Two lines mark the range in the entries below: the one holding "destruct H as" and the one holding "rewrite countFrom_plain_all by". Set down those two and all lines between them, exactly.
========================================================================
(** X18.  Detection finds the delimiter of a clean table.  For a table of
    plain rows written with one of the four candidates as delimiter, whose
    header has at least two fields that hold none of the four candidates,
    the detector on [auto] returns that delimiter, on the whole text and
    on the sample of its first ten lines; so the provider parses the text
    with it. *)
Theorem detectDelimiter_plain_table :
  forall (guess : Papa.Guesser) (d : char) (header : list jsstring)
         (rest : list (list jsstring)) (cap : Z),
    In [d] delimiters ->
    Forall (plainRow d) (header :: rest) ->
    (2 <= length header)%nat ->
    (forall field c, In field header -> In [c] delimiters ->
                     ~ In c field) ->
    let text := render d (header :: rest) in
    detectDelimiter text (lit "auto") = [d]
    /\ detectDelimiter (getSample text 10) (lit "auto") = [d]
    /\ tableOf guess text (lit "auto") cap
       = parseCSV guess text (capped [d] cap).
Proof.
  intros guess d header rest cap Hd Hrows Hw Hfree. cbv zeta.
  set (grid := header :: rest) in *.
  assert (HdLF : d <> LF).
  { destruct Hd as [E|[E|[E|[E|[]]]]]; injection E as <-; discriminate. }
  assert (Hlines : sampleLines (render d grid)
                   = map (join [d]) (firstn 5 grid)).
  { unfold sampleLines.
    rewrite split_render by (try assumption; discriminate).
    rewrite slice_prefix by lia. change (Z.to_nat 5) with 5%nat.
    rewrite firstn_map. apply filter_all.
    intros line Hl. apply in_map_iff in Hl.
    destruct Hl as (row & <- & Hrow). apply In_firstn in Hrow.
    apply plainRow_line_not_blank.
    apply (proj1 (Forall_forall _ _) Hrows row Hrow). }
  assert (Hheader : plainRow d header)
    by (apply (proj1 (Forall_forall _ _) Hrows); left; reflexivity).
  assert (Hq : ~ In QUOTE (join [d] header)).
  { destruct Hheader as (_ & Hf & _). rewrite Forall_forall in Hf.
    intros H. apply In_join in H.
    destruct H as [[E|[]]|(field & Hfield & Hx)].
    - subst d. destruct Hd as [E|[E|[E|[E|[]]]]]; discriminate E.
    - destruct (Hf field Hfield) as (_ & Hfq & _). exact (Hfq Hx). }
  assert (Hcount : forall c, In [c] delimiters ->
            countDelimiterOccurrences (join [d] header) [c]
            = if N.eqb c d then Z.of_nat (pred (length header)) else 0).
  { intros c Hc. unfold countDelimiterOccurrences.
    rewrite countFrom_plain_all by exact Hq. rewrite Z.add_0_l.
    rewrite occurrences_join
      by (intros field Hfield; apply (Hfree field c Hfield Hc)).
    destruct (N.eqb c d); reflexivity. }
  assert (Hscore : forall c, In [c] delimiters ->
            (c = d -> 0 < scoreOf (sampleLines (render d grid)) [c])
            /\ (c <> d -> scoreOf (sampleLines (render d grid)) [c] = 0)).
  { intros c Hc. rewrite Hlines. unfold grid. cbn [firstn map].
    destruct (scoreOf_first (join [d] header)
                (map (join [d]) (firstn 4 rest)) [c]) as (H0 & H1).
    rewrite (Hcount c Hc) in H0, H1. split.
    - intros ->. rewrite N.eqb_refl in H1. apply H1. lia.
    - intros Hne. apply N.eqb_neq in Hne. rewrite Hne in H0.
      apply H0. reflexivity. }
  assert (Hdetect : detectDelimiter (render d grid) (lit "auto") = [d]).
  { rewrite detectDelimiter_auto. cbv zeta.
    pose proof (Hscore COMMA ltac:(simpl; tauto)) as (Pc & Zc).
    pose proof (Hscore SEMICOLON ltac:(simpl; tauto)) as (Ps & Zs).
    pose proof (Hscore TAB ltac:(simpl; tauto)) as (Pt & Zt).
    pose proof (Hscore PIPE ltac:(simpl; tauto)) as (Pp & Zp).
    cbn [fold_left]. unfold pickStep.
    destruct Hd as [E|[E|[E|[E|[]]]]]; injection E as <-;
      repeat match goal with
             | H : ?c <> ?c' -> _ = 0 |- _ =>
                 first [ rewrite (H ltac:(discriminate)); clear H
                       | clear H ]
             end;
      repeat match goal with
             | H : ?c = ?c -> 0 < _ |- _ => specialize (H eq_refl)
             | H : ?c = ?c' -> 0 < _ |- _ => clear H
             end;
      repeat match goal with
             | |- context [?a <? ?b] =>
                 destruct (Z.ltb_spec a b); cbv beta iota; try lia
             end;
      reflexivity. }
  assert (Hsample : detectDelimiter (getSample (render d grid) 10)
                                    (lit "auto") = [d]).
  { unfold detectDelimiter in *.
    rewrite sampleLines_getSample by lia. exact Hdetect. }
  repeat split; try assumption.
  unfold tableOf. rewrite Hsample. reflexivity.
Qed.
========================================================================
## RESPONSE TO THIS TASK
    destruct H as [[E|[]]|(field & Hfield & Hx)].
    - subst d. destruct Hd as [E|[E|[E|[E|[]]]]]; discriminate E.
    - destruct (Hf field Hfield) as (_ & Hfq & _). exact (Hfq Hx). }
  assert (Hcount : forall c, In [c] delimiters ->
            countDelimiterOccurrences (join [d] header) [c]
            = if N.eqb c d then Z.of_nat (pred (length header)) else 0).
  { intros c Hc. unfold countDelimiterOccurrences.
    rewrite countFrom_plain_all by exact Hq. rewrite Z.add_0_l.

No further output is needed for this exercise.